A sow and two of her three cubs had been trapped by Thursday while the final year-old cub was found in a culvert trap early Friday. The bears will likely be moved to the state wildlife lab in Bozeman while officials decide what to do with the animals.
Fibers from a tent or sleeping bag were in the captured bears' droppings, and a tooth fragment found in a tent appears to match a chipped tooth on the 300- to 400-pound sow. But officials say they will decide the bears' fate only after seeing the results of DNA tests that are expected Friday.
"Everything points to it being the offending bear, but we are not going to do anything until we have DNA samples," said Ron Aasheim, a spokesman for Fish, Wildlife and Parks.
Evidence indicates all three cubs were present for and likely participated in what Warden Capt. Sam Sheppard called a sustained attack on Kevin Kammer of Grand Rapids, Mich. He was pulled out his tent and dragged 25 feet to where his body was found.
The two other victims, Deb Freele of London, Ontario, and Ronald Singer, of Alamosa, Colo., were hospitalized in Cody, Wyo. Singer, 21, was treated and released, and Freele was scheduled to have surgery Friday for bite wounds and a broken bone in her arm, said West Park Hospital spokesman Joel Hunt.
Cooke City resident Cliff Browne, 70, said visitors and residents of the Yellowstone gateway community would be relieved to hear the news of the final capture.
Living in proximity to grizzlies is part of life and he said he's not particularly scared of bears, but this one was different, he said.
"I hate to see them have to put it down, and I'm not one of those bleeding-heart environmental protectionists, but I don't see any choice," Browne said Friday morning.
Messages left Thursday for Kammer's mother-in-law and brother-in-law in Michigan were not returned Thursday.

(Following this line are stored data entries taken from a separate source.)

Lemma conclude_run w inputs r st res st' :
  conclude w inputs r st = (res, st') ->
  cancels (trace st') = cancels (trace st)
  /\ executionId st' = executionId st
  /\ client st' = client st
  /\ match res with
     | Throw _ => failures (trace st') = failures (trace st)
     | Ok _ =>
         executionFailed r && failOnTestFailure inputs = true ->
         exists msg,
           failures (trace st') = failures (trace st) ++ [EvSetFailed msg]
     end.
Proof.
  unfold conclude, writeJobSummary. intros H.
  walk H; [|subst; repeat split; congruence].
  walk H; [|subst; repeat split; congruence].
  walk H; [|subst; repeat split; congruence].
  destruct (executionFailed r && failOnTestFailure inputs);
    unfold emit, ret in H; inversion H; subst; simpl.
  - unfold cancels, failures. rewrite !List.filter_app. simpl.
    rewrite !app_nil_r.
    unfold cancels, failures in *.
    split; [congruence|]. split; [congruence|]. split; [congruence|].
    intros _. eexists. f_equal. congruence.
  - repeat split; congruence.
Qed.
(** * ollama_agent_toolkit: the agent turn loop and its bounded memory

    A shallow embedding of [memory.py], [agent.py], [tools.py],
    [ollama_client.py], [examples/chat_agent.py] and [run_agent.py],
    followed by the properties of the specification that were checked
    against it and by further properties of the code.

    Conventions.
    - A Python [str] is a [string]; each [ascii] stands for one code point
      below U+0100.
    - A Python [float] is a primitive binary64 [float]; an [int] is a [Z].
    - A call that may raise has a result in [outcome]; objects mutated in
      place are passed in and out explicitly.
    - The outside world (the clock read by [datetime.now], the HTTP
      transport, the functions wrapped by the standard tools) is an
      oracle record; the effects already performed are counted in
      [World]. *)

From Stdlib Require Import ZArith Floats Ascii String.
From stdpp Require Import base list strings pretty.

Local Open Scope string_scope.

(** ** Python values and library functions *)

Module Py.

(** An exception instance, by what a handler can see of it:
    - [Exn class str]: an instance of [Exception] (of [class], which is
      [Exception] or below it) whose [str(e)] is [str];
    - [ExnStrRaises class inner]: an instance of [Exception] whose
      [__str__] raises [inner];
    - [BaseExn class str]: an instance of [BaseException] that is not an
      [Exception] ([KeyboardInterrupt], [SystemExit], [GeneratorExit] or
      a class of the program's own). *)
Inductive exn :=
| Exn (class str : string)
| ExnStrRaises (class : string) (inner : exn)
| BaseExn (class str : string).

Definition exn_class (e : exn) : string :=
  match e with
  | Exn class _ | ExnStrRaises class _ | BaseExn class _ => class
  end.

(** The text of an exception whose [__str__] returns. *)
Definition exn_str (e : exn) : string :=
  match e with
  | Exn _ str | BaseExn _ str => str
  | ExnStrRaises _ _ => EmptyString
  end.

(** [isinstance(e, Exception)] *)
Definition is_Exception (e : exn) : bool :=
  match e with
  | Exn _ _ | ExnStrRaises _ _ => true
  | BaseExn _ _ => false
  end.

(** An error as a library raises it: of class [Exception], with a
    [__str__] that returns. *)
Definition ordinary (e : exn) : exn := Exn (exn_class e) (exn_str e).

Inductive outcome (A : Type) :=
| Returns (a : A)
| Raises (e : exn).
Arguments Returns {A} a.
Arguments Raises {A} e.

Definition Exception (msg : string) : exn := Exn "Exception" msg.

#[export] Instance outcome_ret : MRet outcome := fun _ a => Returns a.
#[export] Instance outcome_bind : MBind outcome := fun _ _ k c =>
  match c with
  | Returns a => k a
  | Raises e => Raises e
  end.

(** [str(e)] *)
Definition str (e : exn) : outcome string :=
  match e with
  | ExnStrRaises _ inner => Raises inner
  | Exn _ text | BaseExn _ text => Returns text
  end.

(** Rocq string literals cannot hold a bare double quote: [dq] turns
    every backquote of its argument into a double quote. *)
Definition dquote : ascii := ascii_of_nat 34.
Definition backquote : ascii := ascii_of_nat 96.

Fixpoint dq (s : string) : string :=
  match s with
  | EmptyString => EmptyString
  | String c s' => String (if Ascii.eqb c backquote then dquote else c) (dq s')
  end.

(** [str.isspace] on one code point below U+0100. *)
Definition isspace (c : ascii) : bool :=
  let n := nat_of_ascii c in
  ((9 <=? n) && (n <=? 13) || (28 <=? n) && (n <=? 32)
   || (n =? 133) || (n =? 160))%nat.
(** * Discord Message Fetcher: a shallow embedding of [main.py]

    The development follows the Python script function by function:
    the URL pattern and [re.findall], [extract_links],
    [fetch_messages], [format_message], [save_messages], [save_links]
    and the part of [main] that composes them.  Python strings are
    [string]s, JSON objects are records whose optional keys are
    [option] fields, the [seen] set is a [gset string] and the file
    system is a [gmap] from paths to contents. *)

From Stdlib Require Import ZArith Ascii String.
From stdpp Require Import gmap strings list pretty.

Local Open Scope string_scope.
Local Open Scope list_scope.
Local Set Warnings "-clear-no-such-hyp".

(** ** Regular expressions, as [re] runs them *)

Module Re.

(** One item of a bracketed character set: a single character or a
    range [lo-hi] of code points. *)
Inductive cset_item : Type :=
| CLit (c : ascii)
| CRange (lo hi : ascii).

Definition item_mem (a : ascii) (i : cset_item) : bool :=
  match i with
  | CLit c => Ascii.eqb a c
  | CRange lo hi =>
      (N_of_ascii lo <=? N_of_ascii a)%N && (N_of_ascii a <=? N_of_ascii hi)%N
  end.

Definition cset_mem (items : list cset_item) (a : ascii) : bool :=
  existsb (item_mem a) items.

(** The fragment of the pattern language that [url_pattern] uses. *)
Inductive regex : Type :=
| RLit (c : ascii)
| RSet (items : list cset_item)
| RSeq (r1 r2 : regex)
| RAlt (r1 r2 : regex)
| ROpt (r : regex)
| RPlus (r : regex).

(** The loop of a greedy [+]: one round of [m], then as many further
    rounds as match, then the continuation [k]; a [None] from the
    further rounds falls back to [k].  It runs at most [n] further
    rounds and stops on a round that consumed nothing, as the engine
    does. *)
Fixpoint plus_loop (m : string -> (string -> option string) -> option string)
  (k : string -> option string) (n : nat) (s0 : string) {struct n}
  : option string :=
  m s0 (fun s1 =>
    match n with
    | S n' =>
        if (String.length s1 <? String.length s0)%nat
        then match plus_loop m k n' s1 with
             | Some e => Some e
             | None => k s1
             end
        else k s1
    | O => k s1
    end).

(** Backtracking matcher in continuation-passing style.  [rmatch r s k]
    matches [r] at the start of [s] and hands the unmatched rest to
    [k]; alternatives are tried left to right, [?] and [+] are greedy,
    and a [None] from [k] makes the matcher backtrack. *)
Fixpoint rmatch (r : regex) (s : string) (k : string -> option string)
  {struct r} : option string :=
  match r with
  | RLit c =>
      match s with
      | String a s' => if Ascii.eqb a c then k s' else None
      | EmptyString => None
      end
  | RSet items =>
      match s with
      | String a s' => if cset_mem items a then k s' else None
      | EmptyString => None
      end
  | RSeq r1 r2 => rmatch r1 s (fun s1 => rmatch r2 s1 k)
  | RAlt r1 r2 =>
      match rmatch r1 s k with
      | Some e => Some e
      | None => rmatch r2 s k
      end
  | ROpt r1 =>
      match rmatch r1 s k with
      | Some e => Some e
      | None => k s
      end
  | RPlus r1 => plus_loop (rmatch r1) k (String.length s) s
  end.

(** [Pattern.match]: the text matched at the start of [s], if any. *)
Definition match_at (r : regex) (s : string) : option string :=
  match rmatch r s Some with
  | Some rest =>
      Some (String.substring 0 (String.length s - String.length rest) s)
  | None => None
  end.

(** [Pattern.findall] for a pattern without groups: the matches found
    scanning left to right, each search resuming where the previous
    match ended.  [skip] counts the characters of the last match that
    are still to be stepped over. *)
Fixpoint findall_from (r : regex) (skip : nat) (s : string) : list string :=
  match s with
  | EmptyString => []
  | String _ s' =>
      match skip with
      | S n => findall_from r n s'
      | O =>
          match match_at r s with
          | Some m => m :: findall_from r (String.length m - 1) s'
          | None => findall_from r 0 s'
          end
      end
  end.

Definition findall (r : regex) (s : string) : list string :=
  findall_from r 0 s.

(** A literal word, character by character. *)
Fixpoint lit (w : string) (r : regex) : regex :=
  match w with
  | EmptyString => r
  | String c w' => RSeq (RLit c) (lit w' r)
  end.

End Re.

Import Re.

(** ** The URL pattern of [extract_links] *)

(** [[a-zA-Z]] *)
Definition set_alpha : list cset_item := [CRange "a" "z"; CRange "A" "Z"].
(** [[0-9]] *)
Definition set_digit : list cset_item := [CRange "0" "9"].
(** [[$-_@.&+]]: between brackets [$-_] is a range. *)
Definition set_sym : list cset_item :=
  [CRange "$" "_"; CLit "@"; CLit "."; CLit "&"; CLit "+"].
(** [[!*\(\),]] *)
Definition set_punct : list cset_item :=
  [CLit "!"; CLit "*"; CLit "("; CLit ")"; CLit ","].
(** [[0-9a-fA-F]] *)
Definition set_hex : list cset_item :=
  [CRange "0" "9"; CRange "a" "f"; CRange "A" "F"].

(** [(?:[a-zA-Z]|[0-9]|[$-_@.&+]|[!*\(\),]|(?:%[0-9a-fA-F][0-9a-fA-F]))] *)
Definition url_unit : regex :=
  RAlt (RSet set_alpha)
    (RAlt (RSet set_digit)
       (RAlt (RSet set_sym)
          (RAlt (RSet set_punct)
             (RSeq (RLit "%") (RSeq (RSet set_hex) (RSet set_hex)))))).

(** [http[s]?://(?:...)+] *)
Definition url_pattern : regex :=
  lit "http" (RSeq (ROpt (RSet [CLit "s"])) (lit "://" (RPlus url_unit))).

(** ** Message records

    The JSON objects of the API, with one field per key the script
    reads.  A key that may be absent is an [option]; the script reads
    it with [dict.get] and a default, or tests it with [in]. *)

Record author : Type := Author {
  username : option string
}.

Record attachment : Type := Attachment {
  att_filename : option string;
  att_url : option string
}.

(** The sub-record under an embed's [image], [thumbnail] or [video]. *)
Record media : Type := Media {
  media_url : option string
}.

Record embed : Type := Embed {
  embed_url : option string;
  embed_image : option media;
  embed_thumbnail : option media;
  embed_video : option media
}.

Record message : Type := Message {
  msg_id : string;
  msg_author : option author;
  msg_timestamp : option string;
  msg_content : option string;
  msg_attachments : option (list attachment);
  msg_embeds : option (list embed)
}.

(** Truth value of a Python string: every string but the empty one. *)
Definition truthy (s : string) : bool :=
  match s with
  | EmptyString => false
  | String _ _ => true
  end.

(** ** [extract_links] *)

(** Body of [for att in attachments]. *)
Definition attachment_step (links : list string) (att : attachment)
  : list string :=
  let url := default "" (att_url att) in
  if truthy url then links ++ [url] else links.

(** [if key in embed and 'url' in embed[key]: links.append(embed[key]['url'])] *)
Definition media_step (links : list string) (sub : option media)
  : list string :=
  match sub with
  | Some m =>
      match media_url m with
      | Some u => links ++ [u]
      | None => links
      end
  | None => links
  end.

(** Body of [for embed in embeds]. *)
Definition embed_step (links : list string) (e : embed) : list string :=
  let links :=
    match embed_url e with
    | Some u => if truthy u then links ++ [u] else links
    | None => links
    end in
  let links := media_step links (embed_image e) in
  let links := media_step links (embed_thumbnail e) in
  media_step links (embed_video e).

(** Body of [for message in messages]. *)
Definition message_step (links : list string) (m : message) : list string :=
  let content := default "" (msg_content m) in
  let found_urls := findall url_pattern content in
  let links := links ++ found_urls in
  let links := fold_left attachment_step (default [] (msg_attachments m)) links in
  fold_left embed_step (default [] (msg_embeds m)) links.

(** The list [links] when the first loop ends. *)
Definition collect_links (messages : list message) : list string :=
  fold_left message_step messages [].

(** Body of [for link in links], on the pair [(seen, unique_links)]. *)
Definition unique_step (st : gset string * list string) (link : string)
  : gset string * list string :=
  if decide (link ∈ st.1) then st
  else ({[link]} ∪ st.1, st.2 ++ [link]).

Definition unique (links : list string) : list string :=
  (fold_left unique_step links (∅, [])).2.

Definition extract_links (messages : list message) : list string :=
  unique (collect_links messages).

(** ** [format_message] *)

(** What [datetime.fromisoformat] returns. *)
Record datetime : Type := Datetime {
  year : nat;
  month : nat;
  day : nat;
  hour : nat;
  minute : nat;
  second : nat;
  microsecond : nat;
  utcoffset : option Z
}.

(** A field printed by [%m], [%d], [%H], [%M] or [%S]: in decimal,
    with a leading zero below 10. *)
Definition pad2 (n : nat) : string :=
  if (n <? 10)%nat then "0" +:+ pretty n else pretty n.

(** [dt.strftime('%Y-%m-%d %H:%M:%S')].  [%Y] is the year in decimal
    as the C library of the platform prints it: without padding, so
    a year below 1000 has fewer than four digits. *)
Definition strftime (dt : datetime) : string :=
  pretty (year dt) +:+ "-" +:+ pad2 (month dt) +:+ "-" +:+ pad2 (day dt)
  +:+ " " +:+ pad2 (hour dt) +:+ ":" +:+ pad2 (minute dt)
  +:+ ":" +:+ pad2 (second dt).

(** [dt.strftime('%Y-%m-%d %H:%M:%S UTC')] *)
Definition strftime_utc (dt : datetime) : string :=
  strftime dt +:+ " UTC".

(** [s.replace('Z', '+00:00')] *)
Fixpoint replace_Z (s : string) : string :=
  match s with
  | EmptyString => EmptyString
  | String c s' =>
      if Ascii.eqb c "Z" then "+00:00" +:+ replace_Z s'
      else String c (replace_Z s')
  end.

Definition newline : string := String "010" EmptyString.

Section Formatter.

(** [datetime.fromisoformat]; [None] stands for the exception it
    raises on a string it does not accept. *)
Variable fromisoformat : string -> option datetime.

(** The [try]/[except] of [format_message]. *)
Definition formatted_time (timestamp : string) : string :=
  match fromisoformat (replace_Z timestamp) with
  | Some dt => strftime_utc dt
  | None => timestamp
  end.

(** Body of [for att in attachments] in [format_message]. *)
Definition format_attachment (formatted : string) (att : attachment) : string :=
  formatted +:+ newline +:+ "    - " +:+ default "file" (att_filename att)
  +:+ ": " +:+ default "" (att_url att).

Definition format_message (m : message) : string :=
  let author := default (Author None) (msg_author m) in
  let username := default "Unknown" (username author) in
  let timestamp := default "" (msg_timestamp m) in
  let content := default "" (msg_content m) in
  let formatted :=
    "[" +:+ formatted_time timestamp +:+ "] " +:+ username +:+ ": " +:+ content in
  let attachments := default [] (msg_attachments m) in
  let formatted :=
    match attachments with
    | [] => formatted
    | _ :: _ =>
        fold_left format_attachment attachments
          (formatted +:+ newline +:+ "  Attachments:")
    end in
  let embeds := default [] (msg_embeds m) in
  match embeds with
  | [] => formatted
  | _ :: _ =>
      formatted +:+ newline +:+ "  Embeds: " +:+ pretty (length embeds)
      +:+ " embed(s)"
  end.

Singer and his mother, Luron Singer, did not immediately return e-mail messages from the AP. But Luron Singer told The Denver Post that her son, a former high school wrestler, had been camping with his girlfriend.
When he felt the bear biting his leg, he started punching the animal, she said. His girlfriend screamed, and the bear ran away.
"He is doing fine," Luron Singer told the Post. "He went fishing today."
Freele said she couldn't understand why the bear attacked her, because she posed no threat.